Lemma value_encode v s : value_valid v →
  serialize_value v s = (Ok tt, {| output := output s ++ key_bytes v |}).
Proof.
  intros Hv. unfold serialize_value.
  erewrite M_bind_Ok by (apply variant_encode, value_index_u8).
  destruct v as [|b|i|f|t]; cbn [key_bytes value_key value_field].
  - done.
  - etrans; [by apply (key_encode (H:=bool_key))|]. cbn [output]. by rewrite <-app_assoc.
  - etrans; [by apply (key_encode (H:=i64_key))|]. cbn [output]. by rewrite <-app_assoc.
  - etrans; [by apply (key_encode (H:=f64_key)), f64_to_bits_u64|].
    cbn [output]. by rewrite <-app_assoc.
  - etrans; [by apply (key_encode (H:=str_key))|]. cbn [output]. by rewrite <-app_assoc.
Qed.

Lemma value_decode v r : value_valid v →
  deserialize_value {| input := key_bytes v ++ r |} = (Ok v, {| input := r |}).
Proof.
  intros Hv. unfold deserialize_value. cbn [key_bytes value_key]. cbn [app].
  erewrite M_bind_Ok by (apply variant_decode, value_index_u8).
  destruct v as [|b|i|f|t]; cbn [value_index value_field];
    rewrite ?(decide_False (P:=_ = _)) by done; rewrite (decide_True (P:=_ = _)) by done.
  - done.
  - by erewrite M_bind_Ok by (by apply (key_decode (H:=bool_key))).
  - by erewrite M_bind_Ok by (by apply (key_decode (H:=i64_key))).
  - erewrite M_bind_Ok by (by apply (key_decode (H:=f64_key)), f64_to_bits_u64).
    by rewrite f64_bits_roundtrip.
  - by erewrite M_bind_Ok by (by apply (key_decode (H:=str_key))).
Qed.

Lemma value_order a b r s : value_valid a → value_valid b →
  bytes_cmp (key_bytes a ++ r) (key_bytes b ++ s)
  = match compare_value a b with Eq => bytes_cmp r s | c => c end.
Proof.
  intros Ha Hb. cbn [key_bytes value_key]. cbn [app].
  rewrite variant_order by apply value_index_u8.
  destruct a, b; try done; cbn [value_index value_field compare_value]; rewrite N.compare_refl.
  - by rewrite (key_order (H:=bool_key)).
  - by rewrite (key_order (H:=i64_key)).
  - by rewrite (key_order (H:=f64_key)) by by apply f64_to_bits_u64.
  - by rewrite (key_order (H:=str_key)).
Qed.

Lemma value_bytes_inj v w r s : value_valid v → value_valid w →
  key_bytes v ++ r = key_bytes w ++ s → v = w ∧ r = s.
Proof.
  intros Hv Hw Heq. pose proof (value_decode v r Hv) as Hd.
  rewrite Heq, value_decode in Hd by done. by simplify_eq.
Qed.

(** * Keys *)

(** [kv::Key] and [kv::KeyPrefix], in the order of their variants. *)
Inductive Key :=
| KTable (table : bytes)
| KIndex (table column : bytes) (value : Value)
| KRow (table : bytes) (id : Value).

Inductive KeyPrefix :=
| PTable
| PIndex (table column : bytes)
| PRow (table : bytes).

#[export] Instance Key_eq_dec : EqDecision Key.
Proof. solve_decision. Defined.

Definition serialize_key (k : Key) : M Serializer unit :=
  match k with
  | KTable t => _ ← serialize_unit_variant 0; serialize_str t
  | KIndex t c v =>
      _ ← serialize_unit_variant 1; _ ← serialize_str t; _ ← serialize_str c; serialize_value v
  | KRow t v => _ ← serialize_unit_variant 2; _ ← serialize_str t; serialize_value v
  end.

Definition deserialize_key : M Deserializer Key :=
  i ← variant_index;
  if decide (i = 0) then (t ← deserialize_str; mret (KTable t))
  else if decide (i = 1) then
    t ← field 0 deserialize_str; c ← field 1 deserialize_str;
    v ← field 2 deserialize_value; mret (KIndex t c v)
  else if decide (i = 2) then
    t ← field 0 deserialize_str; v ← field 1 deserialize_value; mret (KRow t v)
  else unknown_variant i 3.

Definition serialize_prefix (p : KeyPrefix) : M Serializer unit :=
  match p with
  | PTable => serialize_unit_variant 0
  | PIndex t c => _ ← serialize_unit_variant 1; _ ← serialize_str t; serialize_str c
  | PRow t => _ ← serialize_unit_variant 2; serialize_str t
  end.

Definition finish (m : M Serializer unit) : res bytes :=
  match m {| output := [] |} with
  | (Ok _, s) => Ok (output s)
  | (Err e, _) => Err e
  | (Panic w, _) => Panic w
  end.

(** [Key::encode], [Key::decode] and [KeyPrefix::encode]. *)
Definition encode (k : Key) : res bytes := finish (serialize_key k).
Definition encode_prefix (p : KeyPrefix) : res bytes := finish (serialize_prefix p).
Definition decode (bs : bytes) : res Key :=
  match deserialize_key {| input := bs |} with
  | (Ok k, d) =>
      match input d with
      | [] => Ok k
      | rest => Err (EInternal (Msg "Unexpected trailing bytes {:x?} at end of key {:x?}"
                  [FBytes rest; FBytes bs]))
      end
  | (Err e, _) => Err e
  | (Panic w, _) => Panic w
  end.

(** * The encoding of keys *)

Definition sql_key_valid (k : Key) : Prop :=
  match k with
  | KTable t => utf8_valid t = true
  | KIndex t c v => utf8_valid t = true ∧ utf8_valid c = true ∧ value_valid v
  | KRow t v => utf8_valid t = true ∧ value_valid v
  end.
Definition prefix_valid (p : KeyPrefix) : Prop :=
  match p with
  | PTable => True
  | PIndex t c => utf8_valid t = true ∧ utf8_valid c = true
  | PRow t => utf8_valid t = true
  end.

Definition str_bytes (s : bytes) : bytes := @key_bytes _ str_key s.

Definition sql_key_bytes (k : Key) : bytes :=
  match k with
  | KTable t => x00 :: str_bytes t
  | KIndex t c v => x01 :: str_bytes t ++ str_bytes c ++ key_bytes v
  | KRow t v => x02 :: str_bytes t ++ key_bytes v
  end.
Definition sql_prefix_bytes (p : KeyPrefix) : bytes :=
  match p with
  | PTable => [x00]
  | PIndex t c => x01 :: str_bytes t ++ str_bytes c
  | PRow t => x02 :: str_bytes t
  end.

(** The keys a prefix covers. *)
Definition covers (p : KeyPrefix) (k : Key) : Prop :=
  match p, k with
  | PTable, KTable _ => True
  | PIndex t c, KIndex t' c' _ => t = t' ∧ c = c'
  | PRow t, KRow t' _ => t = t'
  | _, _ => False
  end.

Lemma str_encode s o : utf8_valid s = true →
  serialize_str s o = (Ok tt, {| output := output o ++ str_bytes s |}).
Proof. apply (key_encode (H:=str_key)). Qed.
(* ===== verification/SqlIntegrity.v ===== *)
(** The integrity of an SQL database: typed rows under their primary keys,
    unique columns, foreign keys that refer to rows, and indexes that list
    exactly the rows with a value.  Every write of the engine preserves it. *)
From Stdlib Require Import Strings.Byte NArith ZArith Lia Sorting.Sorted Floats.SpecFloat.
From stdpp Require Import base list gmap strings.
From S2P Require Import Prelude BTreeMap KeyCode Engine Bincode Mvcc SqlTypes SqlExpression.
From S2P Require Import SqlSchema SqlKeys SqlKv SqlStore.

(** * Values that compare as they are written *)

(** Floats compare as numbers: the two zeros are equal, a NaN equals nothing. *)
Definition plain (v : Value) : Prop := ∀ f, v ≠ Float f.

Lemma value_eq_plain v w : plain v → value_eq v w = true ↔ v = w.
Proof.
  intros Hp. destruct v as [|b|i|f|t], w as [|b'|i'|f'|t']; cbn; try (split; congruence).
  - destruct b, b'; cbn; split; congruence.
  - rewrite Z.eqb_eq. split; congruence.
  - rewrite bool_decide_eq_true. split; congruence.
Qed.

Lemma value_eq_sym v w : value_eq v w = value_eq w v.
Proof.
  destruct v, w; cbn; try done.
  - by destruct b, b0.
  - apply Z.eqb_sym.
  - unfold SFeqb. assert (SFcompare f0 f = CompOpp <$> SFcompare f f0) as ->; [|by destruct (SFcompare f f0) as [[]|]].
    destruct f as [[]|[]| |[] m e], f0 as [[]|[]| |[] m' e']; try done; cbn;
      rewrite (Z.compare_antisym e e'); destruct (Z.compare e e') eqn:Ez; cbn; try done;
      change (Pos.compare_cont Eq m m') with (m ?= m')%positive;
      change (Pos.compare_cont Eq m' m) with (m' ?= m)%positive;
      rewrite (Pos.compare_antisym m m'); by destruct (m ?= m')%positive.
  - case_bool_decide; case_bool_decide; congruence.
Qed.

Lemma same_key_plain v w : plain v → v ≠ Null → same_key v w = true ↔ v = w.
Proof.
  intros Hp Hn. unfold same_key. rewrite andb_true_iff, bool_decide_eq_true, value_eq_plain by done.
  split; [tauto|]. by intros ->.
Qed.

Lemma set_insert_plain v s : plain v → v ≠ Null →
  ∃ s', set_insert v s = Ok s' ∧ (NoDup s → NoDup s') ∧ ∀ w, w ∈ s' ↔ w = v ∨ w ∈ s.
Proof.
  intros Hp Hn. unfold set_insert.
  assert (List.existsb (same_key v) s = true ↔ v ∈ s) as Hin.
  { rewrite existsb_exists. setoid_rewrite same_key_plain; [|done..].
    rewrite list_elem_of_In. naive_solver. }
  destruct (List.existsb (same_key v) s) eqn:E.
  - exists s. split; [by destruct v|]. split; [done|]. intros w. split; [tauto|].
    intros [->|?]; [by apply Hin|done].
  - exists (s ++ [v]). split; [by destruct v|]. assert (v ∉ s) as Hout by (intros ?%Hin; congruence).
    split.
    + intros Hnd. apply NoDup_app. split; [done|]. split; [|apply NoDup_singleton].
      by intros w Hw ->%list_elem_of_singleton.
    + intros w. rewrite elem_of_app, list_elem_of_singleton. tauto.
Qed.

Lemma set_remove_plain v s : plain v → v ≠ Null →
  ∃ s', set_remove v s = Ok s' ∧ (NoDup s → NoDup s') ∧ ∀ w, w ∈ s' ↔ w ≠ v ∧ w ∈ s.
Proof.
  intros Hp Hn. unfold set_remove. exists (List.filter (λ w, negb (same_key v w)) s).
  split; [by destruct v|]. split.
  - intros ?%NoDup_ListNoDup. by apply NoDup_ListNoDup, List.NoDup_filter.
  - intros w. rewrite elem_of_filter_bool, negb_true_iff, <-not_true_iff_false.
    rewrite same_key_plain by done. naive_solver.
Qed.

(** * Schemas *)

(** Keys, indexed columns and references are of types that compare exactly. *)
Definition key_like (c : SqlSchema.Column) : Prop :=
  c_primary_key c = true ∨ c_index c = true ∨ is_Some (c_references c).

Record table_ok (t : Table) : Prop := {
  ok_name : utf8_valid (t_name t) = true;
  ok_columns : Forall (λ c, utf8_valid (c_name c) = true) (t_columns t);
  ok_distinct : NoDup (c_name <$> t_columns t);
  ok_key : length (List.filter c_primary_key (t_columns t)) = 1%nat;
  ok_key_null : Forall (λ c, c_primary_key c = true → c_nullable c = false) (t_columns t);
  ok_types : Forall (λ c, key_like c → c_datatype c ≠ TFloat) (t_columns t);
  ok_refs : Forall (λ c, ∀ n, c_references c = Some n → utf8_valid n = true) (t_columns t);
  ok_defaults : Forall (λ c, ∀ v, c_default c = Some v → value_valid v) (t_columns t)
}.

*ACTIVITY*
Whenever "covers" occurs in a line above, copy that line.

*RESPONSE TO THE TASK*
(** The keys a prefix covers. *)
Definition covers (p : KeyPrefix) (k : Key) : Prop :=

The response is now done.